An undulipodium or undulopodium (a Greek word meaning "swinging foot"), or a 9+2 organelle is a motile filamentous extracellular projection of eukaryotic cells. It is basically synonymous to flagella and cilia which are differing terms for similar molecular structures used on different types of cells, and usually correspond to different waveforms.

The name was coined to differentiate from the analogous structures present in prokaryotic cells. It is structurally a complex of microtubules along with motor proteins. 

The usage of the term was early supported by Lynn Margulis, especially in support of endosymbiotic theory. The eukaryotic cilia are structurally identical to eukaryotic flagella, although distinctions are sometimes made according to function and/or length. The Gene Ontology database does not make a distinction between the two, referring to most undulipodium as "motile cilium", and to that in the sperm as sperm flagellum.

Structure

Undulipodia use a whip-like action to create movement of the whole cell, such as the movement of sperm in the reproductive tract, and also create water movement as in the choanocytes of sponges.

Motile (or secondary) cilia are more numerous, with multiple cilia per cell, move in a wave-like action, and are responsible for movement in organisms such as ciliates and platyhelminthes, but also move extracellular substances in animals, such as the ciliary escalator found in the respiratory tract of mammals and the corona of rotifers.

Primary cilia function as sensory antennae, but are not undulipodia as primary cilia do not have the rotary movement mechanism found in motile cilia.

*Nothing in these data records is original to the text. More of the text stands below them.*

(** X11: an answer of the places service without [features] is an empty
    list of places, not an error. *)
Theorem fetchPlaces_without_features_is_empty w a key cats ekey resp data s :
  GEOAPIFY_API_KEY w = Some key ->
  key <> EmptyString ->
  encodeURIComponent (q_categories a) = Some cats ->
  encodeURIComponent key = Some ekey ->
  network w (places_url a cats ekey) = Answer resp ->
  ok resp = true ->
  json resp = inr data ->
  nullish (opt_prop data "features") = true ->
  fetchPlaces w a s
  = (Return [],
     {| store := store s; log := (log s ++ [Fetch (places_url a cats ekey)])%list |}).
Proof using Type.
  intros K Ke Ec Ek N Ok J F. unfold fetchPlaces. rewrite K.
  apply String.eqb_neq in Ke. cbn [key_missing]. rewrite Ke.
  rewrite (bind_return_eq _ _ _ _ _ (encode_some _ _ _ Ec)).
  rewrite (bind_return_eq _ _ _ _ _ (encode_some _ _ _ Ek)). cbv zeta.
  fold (places_url a cats ekey).
  rewrite (bind_return_eq _ _ _ _ _ (fetch_answer _ _ _ _ N)).
  rewrite Ok. cbn [negb].
  rewrite (bind_return_eq _ _ _ _ _ (resp_json_value _ _ _ J)).
  unfold nullish_or. rewrite F. reflexivity.
Qed.

(** X12: a server without the places key still asks the geocoder and the
    forecast before it fails: the valid request is answered 500 with the
    configuration error, after those two fetches and with nothing
    stored. *)
Theorem missing_key_fails_after_two_fetches w body parsed geo weather s s1 s2 :
  safeParse body = inr parsed ->
  geocodeCity w (destination parsed) s = (Return (Some geo), s1) ->
  fetchWeather w (latitude geo) (longitude geo) (timezone geo) s1 = (Return weather, s2) ->
  GEOAPIFY_API_KEY w = None ->
  exists u1 u2,
    plan_trip_handler w body s
    = (Return {| sent_status := 500;
                 sent_body := ErrorMessage "Server error"
                                "Missing GEOAPIFY_API_KEY in backend/.env" |},
       {| store := store s;
          log := (log s
                  ++ [ Fetch u1; Fetch u2;
                       ConsoleError (Error "Missing GEOAPIFY_API_KEY in backend/.env")
                     ])%list |}).
Proof using Type.
  intros P G W K.
  unfold plan_trip_handler, try_catch, plan_trip_try. rewrite P.
  rewrite (bind_return_eq _ _ _ _ _ G).
  rewrite (bind_return_eq _ _ _ _ _ W).
  assert (F : fetchPlaces w (restaurants_query geo) s2
              = (Throw (Error "Missing GEOAPIFY_API_KEY in backend/.env"), s2)).
  { unfold fetchPlaces. rewrite K. reflexivity. }
  rewrite (bind_throw_eq _ _ _ _ _ F).
  apply geocodeCity_returns in G as (q & _ & ->).
  apply fetchWeather_returns in W as (tz & _ & ->).
  exists (geocode_url q), (weather_url (latitude geo) (longitude geo) tz).
  unfold bind, emit, ret, server_error. cbn [message store log String.eqb].
  rewrite <- !app_assoc. reflexivity.
Qed.

(** *** Reading back *)

Lemma find_app_last {A} (f : A -> bool) l x :
  find f (l ++ [x])
  = match find f l with
    | Some y => Some y
    | None => if f x then Some x else None
    end.
Proof using Type.
  induction l as [| y rest IH]; simpl.
  - reflexivity.
  - destruct (f y); [reflexivity | exact IH].
Qed.

(** X13: a trip that was planned can be read back: after a 201 the read
    of the id of the row sent, when the lookup does not fail, answers 200
    with that row. *)
Theorem planned_trip_can_be_read_back w w' body s r s' :
  plan_trip_handler w body s = (Return r, s') ->
  sent_status r = 201 ->
  read_fault w' = None ->
  exists t,
    sent_body r = TripRecord t
    /\ get_trip_handler w' (id t) s'
       = (Return {| sent_status := 200; sent_body := TripRecord t |},
          {| store := store s'; log := (log s' ++ [TripFindUnique (id t)])%list |}).
Proof using Type.
  intros H St Rf.
  destruct (plan_trip_created _ _ _ _ _ H St)
    as (p & g & x & rs & ats & t & _ & B & _ & Free & S').
  exists t. split; [exact B |].
  unfold get_trip_handler, prisma_trip_findUnique, bind, emit. rewrite Rf.
  cbn [store log]. rewrite S'. unfold find_trip, insert_trip. cbn [trips].
  rewrite find_app_last. unfold find_trip in Free. rewrite Free.
  rewrite String.eqb_refl. reflexivity.
Qed.

(** X14: planning never rewrites or removes a trip: whatever id could be
    read before a request reads the same row after it. *)
Theorem planning_keeps_existing_trips w body s r s' i t :
  plan_trip_handler w body s = (Return r, s') ->
  find_trip (store s) i = Some t ->
  find_trip (store s') i = Some t.
Proof using Type.
  intros H F.
  destruct (plan_trip_handler_store w body s r s' H) as [-> | (t' & _ & ->)].
  - exact F.
  - unfold find_trip, insert_trip in *. cbn [trips].
    rewrite find_app_last, F. reflexivity.
Qed.

(** X15: the read of one trip, when the lookup does not fail, answers 404
    with [Trip not found] for an id no row has, and otherwise 200 with a
    row of the store whose id is the one asked; it changes no row. *)
Theorem get_trip_answers_by_id w i s :
  read_fault w = None ->
  exists r,
    get_trip_handler w i s
    = (Return r, {| store := store s; log := (log s ++ [TripFindUnique i])%list |})
    /\ ((r = {| sent_status := 404; sent_body := ErrorOnly "Trip not found" |}
         /\ forall t, In t (trips (store s)) -> id t <> i)
        \/ exists t,
             r = {| sent_status := 200; sent_body := TripRecord t |}
             /\ In t (trips (store s)) /\ id t = i).
Proof using Type.
  intros Rf. unfold get_trip_handler, prisma_trip_findUnique, bind, emit.
  rewrite Rf. cbn [store log].
  destruct (find_trip (store s) i) as [t |] eqn:F.
  - eexists. split; [reflexivity |]. right. exists t.
    apply find_some in F. destruct F as [Hin E]. apply String.eqb_eq in E. auto.
  - eexists. split; [reflexivity |]. left. split; [reflexivity |].
    intros t Hin E. pose proof (find_none _ _ F t Hin) as N. cbv beta in N.
    rewrite E, String.eqb_refl in N. discriminate N.
Qed.

(** *** The routes *)

(** On paths spelled as the routes spell them, the application handles
    three kinds of request and no other: a GET of the health path, a POST
    of the plan path, a GET of the trips path followed by one segment that
    is not empty, which is the id read. *)
Lemma only_three_routes w req m :
  app w req = Some m ->
  (method req = GET /\ url_path req = ["api"; "health"] /\ m = health_handler)
  \/ (method req = POST /\ url_path req = ["api"; "trips"; "plan"]
      /\ m = plan_trip_handler w (req_body req))
  \/ (exists i, method req = GET /\ url_path req = ["api"; "trips"; i]
                /\ i <> EmptyString /\ m = get_trip_handler w i).
Proof using Type.
  destruct req as [mth path qry bd]. unfold app, routes.
  cbn [dispatch method url_path req_body].
  destruct mth; cbn [Method_eqb];
    destruct path as [| a [| b [| c [| d rest]]]]; cbn [match_path];
    repeat match goal with
      | |- context [(?x =? ?y)%string] =>
          destruct (String.eqb_spec x y); subst; cbn [match_path option_map]
      end;
    intros H; inversion H; subst; clear H; auto; try discriminate.
  right. right. exists c. auto.
Qed.

(** ** Properties of the web client *)

(** *** [request] *)

(** X16: a body that is not JSON does not make [request] fail by itself:
    with a status in 200-299 the result is [null], with any other the
    error tells the status. *)
Theorem request_survives_a_body_that_is_no_json net path options res e :
  net (API_BASE ++ path) (request_init options) = Answer res ->
  json res = inl e ->
  request net path options
  = if ok res then Return VNull
    else Throw (Error (ToString (VStr ("Request failed with status "
                                       ++ ToString (num (status res)))))).
Proof using Type.
  intros N J. unfold request. cbv zeta. rewrite N, J.
  destruct (ok res); reflexivity.
Qed.
(** X7: with a digest of fixed length, as the 32 hexadecimal digits of MD5,
    two keys made by [_make_key] are equal only when the models are equal
    and the digests of the truncated prompts are equal; on a new cache, what
    is stored for one model is not found under another. *)
Theorem make_key_separates_models (R : Type)
  (md5_hexdigest : string -> string)
  (prompt1 prompt2 model1 model2 : string) :
  (forall s, String.length (md5_hexdigest s) = 32%nat) ->
  (AIResponseCache._make_key md5_hexdigest prompt1 model1
   = AIResponseCache._make_key md5_hexdigest prompt2 model2 ->
   model1 = model2
   /\ md5_hexdigest (str_take 500 prompt1) = md5_hexdigest (str_take 500 prompt2))
  /\ (model1 <> model2 ->
      forall (max_size : Z) (result : R) (now now' : Q),
        0 < max_size ->
        exists c',
          AIResponseCache.set_vacancy_analysis md5_hexdigest
            (AIResponseCache.new max_size) prompt1 model1 result now
          = Returns c' tt
          /\ snd (AIResponseCache.get_vacancy_analysis md5_hexdigest c'
                    prompt2 model2 now') = None).
Proof.
  intros Hlen.
  assert (Hkey :
    AIResponseCache._make_key md5_hexdigest prompt1 model1
    = AIResponseCache._make_key md5_hexdigest prompt2 model2 ->
    model1 = model2
    /\ md5_hexdigest (str_take 500 prompt1)
       = md5_hexdigest (str_take 500 prompt2)).
  { unfold AIResponseCache._make_key. intros E.
    apply str_app_inj_tail in E as [-> E].
    - split; [reflexivity|]. simpl in E. now injection E.
    - simpl. now rewrite !Hlen. }
  split; [exact Hkey|].
  intros Hne max_size result now now' Hm.
  unfold AIResponseCache.set_vacancy_analysis,
    AIResponseCache.get_vacancy_analysis.
  rewrite set_returns by (simpl; lia).
  eexists. split; [reflexivity|].
  rewrite get_absent; [reflexivity|]. simpl. rewrite skipn_nil.
  unfold OrderedDict.setitem. simpl.
  destruct (String.eqb_spec
              (AIResponseCache._make_key md5_hexdigest prompt2 model2)
              (AIResponseCache._make_key md5_hexdigest prompt1 model1))
    as [E|_]; [|reflexivity].
  symmetry in E. apply Hkey in E. tauto.
Qed.

Lemma make_key_separates_models_witness :
  let digest := fun _ : string => str_repeat "0" 32 in
  (AIResponseCache._make_key digest "vacancy" "mistral"
   = AIResponseCache._make_key digest "vacancy" "gemini" ->
   "mistral" = "gemini"
   /\ digest (str_take 500 "vacancy") = digest (str_take 500 "vacancy"))
  /\ ("mistral" <> "gemini" ->
      forall (max_size : Z) (result : Z) (now now' : Q),
        0 < max_size ->
        exists c',
          AIResponseCache.set_vacancy_analysis digest
            (AIResponseCache.new max_size) "vacancy" "mistral" result now
          = Returns c' tt
          /\ snd (AIResponseCache.get_vacancy_analysis digest c'
                    "vacancy" "gemini" now') = None).
Proof.
  apply (make_key_separates_models Z (fun _ : string => str_repeat "0" 32)
           "vacancy" "vacancy" "mistral" "gemini").
  intros s. reflexivity.
Defined.

(** X8: the key of a vacancy analysis depends on the text only through its
    first 500 characters: what is stored for one text is returned, for the
    hour it lives, for every text with the same first 500 characters and the
    same model. *)
Theorem vacancy_texts_share_entry_by_prefix (R : Type)
  (md5_hexdigest : string -> string) (c : Cache.LRUCache R)
  (text1 text2 model : string) (result : R) (now now' : Q) :
  str_take 500 text1 = str_take 500 text2 ->
  0 < Cache.max_size c ->
  (now' - now <= 3600)%Q ->
  exists c',
    AIResponseCache.set_vacancy_analysis md5_hexdigest c text1 model result now
    = Returns c' tt
    /\ snd (AIResponseCache.get_vacancy_analysis md5_hexdigest c' text2 model
              now') = Some result.
Proof.
  intros Hpre Hm Ht.
  unfold AIResponseCache.set_vacancy_analysis,
    AIResponseCache.get_vacancy_analysis, AIResponseCache._make_key.
  rewrite Hpre, set_returns by assumption.
  eexists. split; [reflexivity|].
  erewrite get_hit; cycle 1.
  - simpl. apply get_setitem_same.
  - apply is_expired_false_iff. simpl. exact Ht.
  - reflexivity.
Qed.

Lemma vacancy_texts_share_entry_by_prefix_witness :
  exists c',
    AIResponseCache.set_vacancy_analysis (fun s => s) (AIResponseCache.new 200)
      (str_repeat "a" 500 ++ "Python")%string "mistral" 1 0
    = Returns c' tt
    /\ snd (AIResponseCache.get_vacancy_analysis (fun s => s) c'
              (str_repeat "a" 500 ++ "Rocq")%string "mistral" 60)
       = Some 1.
Proof.
  apply (vacancy_texts_share_entry_by_prefix Z (fun s => s)
           (AIResponseCache.new 200)).
  - vm_compute. reflexivity.
  - simpl. lia.
  - vm_compute. discriminate.
Defined.

(** X9: vacancy analyses and recruiter analyses share one key space.  The
    recruiter key of a vacancy text and a resume is the vacancy key of the
    text made of the two truncated texts joined by a bar: what is stored as
    the vacancy analysis of that text is returned as the recruiter analysis
    of the pair, and the other way round. *)
Theorem analyses_share_key_space (R : Type)
  (md5_hexdigest : string -> string) (c : Cache.LRUCache R)
  (vacancy_text resume_text model : string) (result : R) (now : Q) :
  0 < Cache.max_size c ->
  let joined := AIResponseCache.combined vacancy_text resume_text in
  (exists c',
      AIResponseCache.set_vacancy_analysis md5_hexdigest c joined model
        result now = Returns c' tt
      /\ snd (AIResponseCache.get_recruiter_analysis md5_hexdigest c'
                vacancy_text resume_text model now) = Some result)
  /\ (exists c',
         AIResponseCache.set_recruiter_analysis md5_hexdigest c vacancy_text
           resume_text model result now = Returns c' tt
         /\ snd (AIResponseCache.get_vacancy_analysis md5_hexdigest c' joined
                   model now) = Some result).
Proof.
  intros Hm. cbv zeta.
  unfold AIResponseCache.set_vacancy_analysis,
    AIResponseCache.get_vacancy_analysis,
    AIResponseCache.set_recruiter_analysis,
    AIResponseCache.get_recruiter_analysis.
  rewrite !set_returns by assumption.
  split.
  - eexists. split; [reflexivity|]. erewrite get_hit; cycle 1.
    + simpl. apply get_setitem_same.
    + apply is_expired_false_iff. simpl.
      unfold AIResponseCache.TTL_VACANCY_ANALYSIS. lra.
    + reflexivity.
  - eexists. split; [reflexivity|]. erewrite get_hit; cycle 1.
    + simpl. apply get_setitem_same.
    + apply is_expired_false_iff. simpl.
      unfold AIResponseCache.TTL_RECRUITER_ANALYSIS. lra.
    + reflexivity.
Qed.

Lemma analyses_share_key_space_witness :
  let joined := AIResponseCache.combined "Rocq engineer" "Ann" in
  (exists c',
      AIResponseCache.set_vacancy_analysis (fun s => s)
        (AIResponseCache.new 200) joined "mistral" 1 0 = Returns c' tt
      /\ snd (AIResponseCache.get_recruiter_analysis (fun s => s) c'
                "Rocq engineer" "Ann" "mistral" 0) = Some 1)
  /\ (exists c',
         AIResponseCache.set_recruiter_analysis (fun s => s)
           (AIResponseCache.new 200) "Rocq engineer" "Ann" "mistral" 1 0
         = Returns c' tt
         /\ snd (AIResponseCache.get_vacancy_analysis (fun s => s) c' joined
                   "mistral" 0) = Some 1).
Proof.
  apply (analyses_share_key_space Z (fun s => s) (AIResponseCache.new 200)
           "Rocq engineer" "Ann" "mistral" 1 0%Q).
  simpl. lia.
Defined.

(** X10: [make_cache_key] does not depend on the order in which the keyword
    arguments are given. *)
Theorem make_cache_key_ignores_keyword_order
  (md5_hexdigest : string -> string) (args : list string)
  (kwargs1 kwargs2 : list (string * string)) :
  Permutation kwargs1 kwargs2 ->
  NoDup (map fst kwargs1) ->
  make_cache_key md5_hexdigest args kwargs1
  = make_cache_key md5_hexdigest args kwargs2.
Proof.
  intros HP Hnd. unfold make_cache_key.
  now rewrite (sorted_items_permutation kwargs1 kwargs2 HP Hnd).
Qed.

Lemma make_cache_key_ignores_keyword_order_witness :
  make_cache_key (fun s => s) ["vacancy_analysis"]
    [("model", "mistral"); ("days", "7"); ("stage", "2")]
  = make_cache_key (fun s => s) ["vacancy_analysis"]
      [("stage", "2"); ("model", "mistral"); ("days", "7")].
Proof.
  apply make_cache_key_ignores_keyword_order.
  - apply Permutation_sym.
    apply (Permutation_cons_app [("model", "mistral"); ("days", "7")] []).
    rewrite app_nil_r. apply Permutation_refl.
  - repeat constructor; simpl; intuition discriminate.
Defined.

(** X11: [make_cache_key] joins the parts with a bar and writes a keyword
    argument as [k=v], without escaping: one positional argument that
    contains a bar gives the key of the two arguments on either side of it,
    and a last positional argument [k=v] gives the key of the keyword
    argument [k] with value [v]. *)
Theorem make_cache_key_collisions (md5_hexdigest : string -> string) :
  (forall (args1 args2 : list string) (x y : string)
          (kwargs : list (string * string)),
      make_cache_key md5_hexdigest
        (args1 ++ [(x ++ "|" ++ y)%string] ++ args2) kwargs
      = make_cache_key md5_hexdigest (args1 ++ [x; y] ++ args2) kwargs)
  /\ (forall (args : list string) (k v : string),
         make_cache_key md5_hexdigest (args ++ [(k ++ "=" ++ v)%string]) []
         = make_cache_key md5_hexdigest args [(k, v)]).
Proof.
  split.
  - intros args1 args2 x y kwargs. unfold make_cache_key. f_equal.
    rewrite <- !app_assoc. cbn [app]. apply concat_split_element.
  - intros args k v. unfold make_cache_key. simpl. now rewrite app_nil_r.
Qed.

Example make_cache_key_example :
  make_cache_key (fun s => s) ["a"; "b"] [("y", "2"); ("x", "1")]
  = "a|b|x=1|y=2".
Proof. reflexivity. Qed.

(** ** [cached_ai_call]: two calls in a row *)

Section CachedCallMoreFacts.
Variable R : Type.

Lemma get_max_size (c : Cache.LRUCache R) key now :
  Cache.max_size (fst (Cache.get c key now)) = Cache.max_size c.
Proof.
  unfold Cache.get.
  destruct (OrderedDict.get _ _) as [e|];
    [destruct (Cache.is_expired e now)|]; reflexivity.
Qed.

End CachedCallMoreFacts.

(** X12: a [None] from [func] is not cached, so the next call with the same
    key calls [func] again: after a call that missed and got [None], a second
    call runs [func] on the world the first call left and returns what
    [func] gives then. *)
Theorem null_result_is_retried (R W : Type)
  (g : option (Cache.LRUCache R)) (w w1 w2 : W) (r2 : option R)
  (cache_key : string) (ttl : Q) (func : W -> W * option R)
  (t1 t2 t3 t4 : Q) :
  0 < Cache.max_size (AIResponseCache.get_ai_cache g) ->
  OrderedDict.wf (Cache._cache (AIResponseCache.get_ai_cache g)) ->
  snd (Cache.get (AIResponseCache.get_ai_cache g) cache_key t1) = None ->
  func w = (w1, None) ->
  func w1 = (w2, r2) ->
  exists c1 c2,
    AIResponseCache.cached_ai_call g w cache_key ttl func t1 t2
    = Returns (c1, w1) None
    /\ AIResponseCache.cached_ai_call (Some c1) w1 cache_key ttl func t3 t4
       = Returns (c2, w2) r2.
Proof.
  intros Hm Hwf Hmiss Hf1 Hf2.
  destruct (cached_ai_call_none R W g w w1 cache_key ttl func t1 t2
              Hwf Hmiss Hf1) as [Hcall Habs].
  cbv zeta in Hcall, Habs.
  set (c1 := fst (Cache.get (AIResponseCache.get_ai_cache g) cache_key t1)) in *.
  assert (Hm1 : 0 < Cache.max_size c1)
    by (unfold c1; now rewrite get_max_size).
  exists c1.
  unfold AIResponseCache.cached_ai_call at 2.
  cbn [AIResponseCache.get_ai_cache].
  rewrite (get_absent R c1 cache_key t3 Habs), Hf2.
  destruct r2 as [v|].
  - rewrite set_returns by (simpl; exact Hm1).
    eexists. split; [exact Hcall | reflexivity].
  - eexists. split; [exact Hcall | reflexivity].
Qed.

Undulipodia are an extension of the cell membrane containing both cytoplasm and a regular arrangement of microtubules known as an axoneme. At the base of the extension lies a structure called the kinetosome or basal body which is attached via motor proteins to the microtubules. The kinetosome mediates movement through a chemical reaction, causing the microtubules to slide against one another and the whole structure to bend.

Usage

Biologists such as Margulis strongly advocate the use of the name, because of the apparent structural and functional differences between the cilia and flagella of prokaryotic and eukaryotic cells. They argue that the name flagella should be restricted only to prokaryotic organelles, such as bacterial flagella and spirochaete axial filaments. However, the term is not generally endorsed by most biologists because it is argued that the original purpose of the name does not sufficiently differentiate the cilia and flagella of eukaryotic from those of prokaryotic cells. For example, the early concept was the trivial homology of flagella of flagellates and pseudopodia of rhizopods. The consensus terminology is the use of cilium and flagellum for all purposes.